* _EXERCISE INSTRUCTIONS_
Word for word, print every entry below.

(Dataset items)
════════
Lemma locators_lt i j r k :
  tget table i = Some r -> tget table j = Some k -> i < j -> k_attribution r < k_attribution k.
Proof using Hsorted.
  rewrite !tget_lookup. intros Hi Hj Hlt.
  pose proof (take_drop_middle _ _ _ Hi) as Heq. rewrite <- Heq in Hsorted.
  rewrite fmap_app in Hsorted. apply StronglySorted_app in Hsorted as (_ & _ & Hs). simpl in Hs.
  apply StronglySorted_inv in Hs as [_ Hs]. rewrite Forall_fmap in Hs.
  eapply (Forall_lookup_1 _ _ (N.to_nat j - S (N.to_nat i))%nat) in Hs; [exact Hs|].
  rewrite lookup_drop. rewrite <- Hj. f_equal. lia.
Qed.

Lemma binary_search_spec fuel lo hi key :
  hi <= lenN table -> hi - lo < N.of_nat fuel ->
  match binary_search fuel table lo hi key with
  | Some i => exists r, tget table i = Some r /\ k_attribution r = key
  | None => forall i r, lo <= i < hi -> tget table i = Some r -> k_attribution r <> key
  end.
Proof using Hsorted.
  revert lo hi. induction fuel as [|fuel IH]; intros lo hi Hhi Hf; [lia|]. simpl.
  destruct (N.leb_spec hi lo); [intros; lia|].
  assert (Hd : (hi - lo) / 2 < hi - lo) by (apply N.div_lt; lia).
  set (mid := lo + (hi - lo) / 2). assert (Hmid : lo <= mid < hi).
  { unfold mid. revert Hd. generalize ((hi - lo) / 2). intros. lia. }
  clearbody mid.
  destruct (tget_lt table mid) as [r Hr]; [lia|]. rewrite Hr.
  destruct (N.compare_spec (k_attribution r) key) as [Heq|Hlt|Hgt]; [eauto| |].
  - pose proof (IH (mid + 1) hi Hhi ltac:(lia)) as Hrec. destruct (binary_search _ _ _ _ _); [done|].
    intros i k Hi Hk. destruct (decide (mid < i)); [apply (Hrec i); [lia | done]|].
    destruct (decide (i = mid)) as [->|]; [simplify_eq; lia|].
    pose proof (locators_lt i mid k r Hk Hr ltac:(lia)). lia.
  - pose proof (IH lo mid ltac:(lia) ltac:(lia)) as Hrec. destruct (binary_search _ _ _ _ _); [done|].
    intros i k Hi Hk. destruct (decide (i < mid)); [apply (Hrec i); [lia | done]|].
    destruct (decide (i = mid)) as [->|]; [simplify_eq; lia|].
    pose proof (locators_lt mid i r k Hr Hk ltac:(lia)). lia.
Qed.
End search.

(** [locator_for] finds the row of an attribution, wherever it lies. *)
Lemma locator_for_spec c t p :
  StronglySorted N.lt (k_attribution <$> attribution_locators c) ->
  locator_for c t = Some p <->
  {| k_attribution := t; k_paragraph := p |} ∈ attribution_locators c.
Proof.
  intros Hs. unfold locator_for.
  pose proof (binary_search_spec _ Hs (S (length (attribution_locators c))) 0
    (lenN (attribution_locators c)) t ltac:(lia) ltac:(unfold lenN; lia)) as Hb.
  destruct (binary_search _ _ _ _ _) as [i|]; simpl.
  - destruct Hb as (r & Hr & Hk). rewrite Hr. simpl. split.
    + intros [= <-]. rewrite tget_lookup in Hr. subst t. destruct r. by eapply list_elem_of_lookup_2.
    + intros (j & Hj)%list_elem_of_lookup. f_equal.
      assert (Hj' : tget (attribution_locators c) (N.of_nat j) = Some {| k_attribution := t; k_paragraph := p |})
        by by rewrite tget_lookup, Nat2N.id.
      destruct (N.lt_trichotomy i (N.of_nat j)) as [Hlt|[->|Hlt]]; [|rewrite Hj' in Hr; injection Hr as <-; done|].
      * pose proof (locators_lt _ Hs _ _ _ _ Hr Hj' Hlt). simpl in *. lia.
      * pose proof (locators_lt _ Hs _ _ _ _ Hj' Hr Hlt). simpl in *. lia.
  - split; [done|]. intros (j & Hj)%list_elem_of_lookup. pose proof (lookup_lt_Some _ _ _ Hj).
    exfalso. eapply (Hb (N.of_nat j) {| k_attribution := t; k_paragraph := p |}); [unfold lenN; lia | rewrite tget_lookup, Nat2N.id; exact Hj | done].
Qed.

(** ** Reading one fact *)

Lemma mapM_Some_2 {A B} (f : A -> option B) l k :
  Forall2 (fun x y => f x = Some y) l k -> mapM f l = Some k.
Proof. apply mapM_Some. Qed.

Lemma fact_at_inv c i f :
  fact_at c i = Some f <-> exists e ids,
    tget (edges c) i = Some e /\ concept_name c (e_subject e) = Some (f_subject f) /\
    label_name c (e_label e) = Some (f_label f) /\ concept_name c (e_object e) = Some (f_object f) /\
    chain_from (t_next <$> attributions c) (e_first_attribution e) ids /\
    mapM (row_at c) ids = Some (f_attributions f) /\
    f_count f = e_count e /\ f_sum f = e_sum e.
Proof.
  unfold fact_at. split.
  - destruct (tget (edges c) i) as [e|]; simpl; [|done].
    destruct (concept_name c (e_subject e)) as [s|] eqn:Es; simpl; [|done].
    destruct (label_name c (e_label e)) as [l|] eqn:El; simpl; [|done].
    destruct (concept_name c (e_object e)) as [o|] eqn:Eo; simpl; [|done].
    destruct (walk _ _ _) as [ids|] eqn:Ew; simpl; [|done].
    destruct (mapM _ ids) as [atts|] eqn:Em; simpl; [|done].
    intros [= <-]. apply walk_Some in Ew. exists e, ids. done.
  - intros (e & ids & He & Hs & Hl & Ho & Hc & Hm & Hn & Hw). rewrite He. simpl. rewrite Hs. simpl.
    rewrite Hl. simpl. rewrite Ho. simpl. apply walk_chain in Hc. rewrite length_fmap in Hc.
    rewrite Hc. simpl. rewrite Hm. simpl. rewrite <- Hn, <- Hw. by destruct f.
Qed.

Section facts.
Context `{UnicodeTables}.
Implicit Types c : Context.

Lemma row_at_total c k t : wf c -> attribution_ids c !! k = Some t -> t < lenN (attributions c) ->
  exists a, row_at c t = Some a.
Proof.
  intros Hwf Hk [r Hr]%tget_lt. unfold row_at. rewrite Hr. simpl. unfold attribution_of. simpl.
  pose proof (rows_live _ _ _ (wf_rows _ Hwf) k t r Hk Hr) as [Hs _].
  destruct (source_name_total Hwf (t_source r) Hs) as [n ->]. simpl. eauto.
Qed.

(** Every edge of a well-formed context can be read. *)
Lemma fact_at_total c i : wf c -> i < lenN (edges c) -> exists f, fact_at c i = Some f.
Proof.
  intros Hwf [e He]%tget_lt. destruct (wf_edge c i e Hwf He) as (_ & Hs & Hl & Ho).
  destruct (concept_name_total Hwf _ Hs) as [s Es]. destruct (label_name_total Hwf _ Hl) as [l El].
  destruct (concept_name_total Hwf _ Ho) as [o Eo].
  destruct (wf_attributions _ Hwf) as (chains & Ha & _).
  destruct (attr_chain Ha i (e_ends e)) as (ids & Hids & Hc & _); [by rewrite tget_fmap, He|].
  assert (Hm : exists atts, mapM (row_at c) ids = Some atts).
  { apply mapM_is_Some_2, Forall_forall. intros t Ht.
    assert (Htl : t < lenN (attributions c)) by (rewrite <- (lenN_fmap t_next); by eapply chain_from_lt).
    destruct (tget_lt _ _ Htl) as [r Hr].
    apply (row_at_total c (i, t_source r)); [done | | done]. apply (attr_ids _ _ _ _ _ Ha). exists ids.
    split; [done|]. split; [done|]. by rewrite tget_fmap, Hr. }
  destruct Hm as [atts Hm].
  exists {| f_subject := s; f_label := l; f_object := o; f_count := e_count e; f_sum := e_sum e;
            f_attributions := atts |}.
  apply fact_at_inv. exists e, ids. done.
Qed.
════════
* _SOLUTION BELOW_
Lemma locators_lt i j r k :
  tget table i = Some r -> tget table j = Some k -> i < j -> k_attribution r < k_attribution k.
Proof using Hsorted.
  rewrite !tget_lookup. intros Hi Hj Hlt.
  pose proof (take_drop_middle _ _ _ Hi) as Heq. rewrite <- Heq in Hsorted.
  rewrite fmap_app in Hsorted. apply StronglySorted_app in Hsorted as (_ & _ & Hs). simpl in Hs.
  apply StronglySorted_inv in Hs as [_ Hs]. rewrite Forall_fmap in Hs.
  eapply (Forall_lookup_1 _ _ (N.to_nat j - S (N.to_nat i))%nat) in Hs; [exact Hs|].
  rewrite lookup_drop. rewrite <- Hj. f_equal. lia.
Qed.

Lemma binary_search_spec fuel lo hi key :
  hi <= lenN table -> hi - lo < N.of_nat fuel ->
  match binary_search fuel table lo hi key with
  | Some i => exists r, tget table i = Some r /\ k_attribution r = key
  | None => forall i r, lo <= i < hi -> tget table i = Some r -> k_attribution r <> key
  end.
Proof using Hsorted.
  revert lo hi. induction fuel as [|fuel IH]; intros lo hi Hhi Hf; [lia|]. simpl.
  destruct (N.leb_spec hi lo); [intros; lia|].
  assert (Hd : (hi - lo) / 2 < hi - lo) by (apply N.div_lt; lia).
  set (mid := lo + (hi - lo) / 2). assert (Hmid : lo <= mid < hi).
  { unfold mid. revert Hd. generalize ((hi - lo) / 2). intros. lia. }
  clearbody mid.
  destruct (tget_lt table mid) as [r Hr]; [lia|]. rewrite Hr.
  destruct (N.compare_spec (k_attribution r) key) as [Heq|Hlt|Hgt]; [eauto| |].
  - pose proof (IH (mid + 1) hi Hhi ltac:(lia)) as Hrec. destruct (binary_search _ _ _ _ _); [done|].
    intros i k Hi Hk. destruct (decide (mid < i)); [apply (Hrec i); [lia | done]|].
    destruct (decide (i = mid)) as [->|]; [simplify_eq; lia|].
    pose proof (locators_lt i mid k r Hk Hr ltac:(lia)). lia.
  - pose proof (IH lo mid ltac:(lia) ltac:(lia)) as Hrec. destruct (binary_search _ _ _ _ _); [done|].
    intros i k Hi Hk. destruct (decide (i < mid)); [apply (Hrec i); [lia | done]|].
    destruct (decide (i = mid)) as [->|]; [simplify_eq; lia|].
    pose proof (locators_lt mid i r k Hr Hk ltac:(lia)). lia.
Qed.
End search.

(** [locator_for] finds the row of an attribution, wherever it lies. *)
Lemma locator_for_spec c t p :
  StronglySorted N.lt (k_attribution <$> attribution_locators c) ->
  locator_for c t = Some p <->
  {| k_attribution := t; k_paragraph := p |} ∈ attribution_locators c.
Proof.
  intros Hs. unfold locator_for.
  pose proof (binary_search_spec _ Hs (S (length (attribution_locators c))) 0
    (lenN (attribution_locators c)) t ltac:(lia) ltac:(unfold lenN; lia)) as Hb.
  destruct (binary_search _ _ _ _ _) as [i|]; simpl.
  - destruct Hb as (r & Hr & Hk). rewrite Hr. simpl. split.
    + intros [= <-]. rewrite tget_lookup in Hr. subst t. destruct r. by eapply list_elem_of_lookup_2.
    + intros (j & Hj)%list_elem_of_lookup. f_equal.
      assert (Hj' : tget (attribution_locators c) (N.of_nat j) = Some {| k_attribution := t; k_paragraph := p |})
        by by rewrite tget_lookup, Nat2N.id.
      destruct (N.lt_trichotomy i (N.of_nat j)) as [Hlt|[->|Hlt]]; [|rewrite Hj' in Hr; injection Hr as <-; done|].
      * pose proof (locators_lt _ Hs _ _ _ _ Hr Hj' Hlt). simpl in *. lia.
      * pose proof (locators_lt _ Hs _ _ _ _ Hj' Hr Hlt). simpl in *. lia.
  - split; [done|]. intros (j & Hj)%list_elem_of_lookup. pose proof (lookup_lt_Some _ _ _ Hj).
    exfalso. eapply (Hb (N.of_nat j) {| k_attribution := t; k_paragraph := p |}); [unfold lenN; lia | rewrite tget_lookup, Nat2N.id; exact Hj | done].
Qed.

(** ** Reading one fact *)

Lemma mapM_Some_2 {A B} (f : A -> option B) l k :
  Forall2 (fun x y => f x = Some y) l k -> mapM f l = Some k.
Proof. apply mapM_Some. Qed.

Lemma fact_at_inv c i f :
  fact_at c i = Some f <-> exists e ids,
    tget (edges c) i = Some e /\ concept_name c (e_subject e) = Some (f_subject f) /\
    label_name c (e_label e) = Some (f_label f) /\ concept_name c (e_object e) = Some (f_object f) /\
    chain_from (t_next <$> attributions c) (e_first_attribution e) ids /\
    mapM (row_at c) ids = Some (f_attributions f) /\
    f_count f = e_count e /\ f_sum f = e_sum e.
Proof.
  unfold fact_at. split.
  - destruct (tget (edges c) i) as [e|]; simpl; [|done].
    destruct (concept_name c (e_subject e)) as [s|] eqn:Es; simpl; [|done].
    destruct (label_name c (e_label e)) as [l|] eqn:El; simpl; [|done].
    destruct (concept_name c (e_object e)) as [o|] eqn:Eo; simpl; [|done].
    destruct (walk _ _ _) as [ids|] eqn:Ew; simpl; [|done].
    destruct (mapM _ ids) as [atts|] eqn:Em; simpl; [|done].
    intros [= <-]. apply walk_Some in Ew. exists e, ids. done.
  - intros (e & ids & He & Hs & Hl & Ho & Hc & Hm & Hn & Hw). rewrite He. simpl. rewrite Hs. simpl.
    rewrite Hl. simpl. rewrite Ho. simpl. apply walk_chain in Hc. rewrite length_fmap in Hc.
    rewrite Hc. simpl. rewrite Hm. simpl. rewrite <- Hn, <- Hw. by destruct f.
Qed.

Section facts.
Context `{UnicodeTables}.
Implicit Types c : Context.

Lemma row_at_total c k t : wf c -> attribution_ids c !! k = Some t -> t < lenN (attributions c) ->
  exists a, row_at c t = Some a.
Proof.
  intros Hwf Hk [r Hr]%tget_lt. unfold row_at. rewrite Hr. simpl. unfold attribution_of. simpl.
  pose proof (rows_live _ _ _ (wf_rows _ Hwf) k t r Hk Hr) as [Hs _].
  destruct (source_name_total Hwf (t_source r) Hs) as [n ->]. simpl. eauto.
Qed.

(** Every edge of a well-formed context can be read. *)
Lemma fact_at_total c i : wf c -> i < lenN (edges c) -> exists f, fact_at c i = Some f.
Proof.
  intros Hwf [e He]%tget_lt. destruct (wf_edge c i e Hwf He) as (_ & Hs & Hl & Ho).
  destruct (concept_name_total Hwf _ Hs) as [s Es]. destruct (label_name_total Hwf _ Hl) as [l El].
  destruct (concept_name_total Hwf _ Ho) as [o Eo].
  destruct (wf_attributions _ Hwf) as (chains & Ha & _).
  destruct (attr_chain Ha i (e_ends e)) as (ids & Hids & Hc & _); [by rewrite tget_fmap, He|].
  assert (Hm : exists atts, mapM (row_at c) ids = Some atts).
  { apply mapM_is_Some_2, Forall_forall. intros t Ht.
    assert (Htl : t < lenN (attributions c)) by (rewrite <- (lenN_fmap t_next); by eapply chain_from_lt).
    destruct (tget_lt _ _ Htl) as [r Hr].
    apply (row_at_total c (i, t_source r)); [done | | done]. apply (attr_ids _ _ _ _ _ Ha). exists ids.
    split; [done|]. split; [done|]. by rewrite tget_fmap, Hr. }
  destruct Hm as [atts Hm].
  exists {| f_subject := s; f_label := l; f_object := o; f_count := e_count e; f_sum := e_sum e;
            f_attributions := atts |}.
  apply fact_at_inv. exists e, ids. done.
Qed.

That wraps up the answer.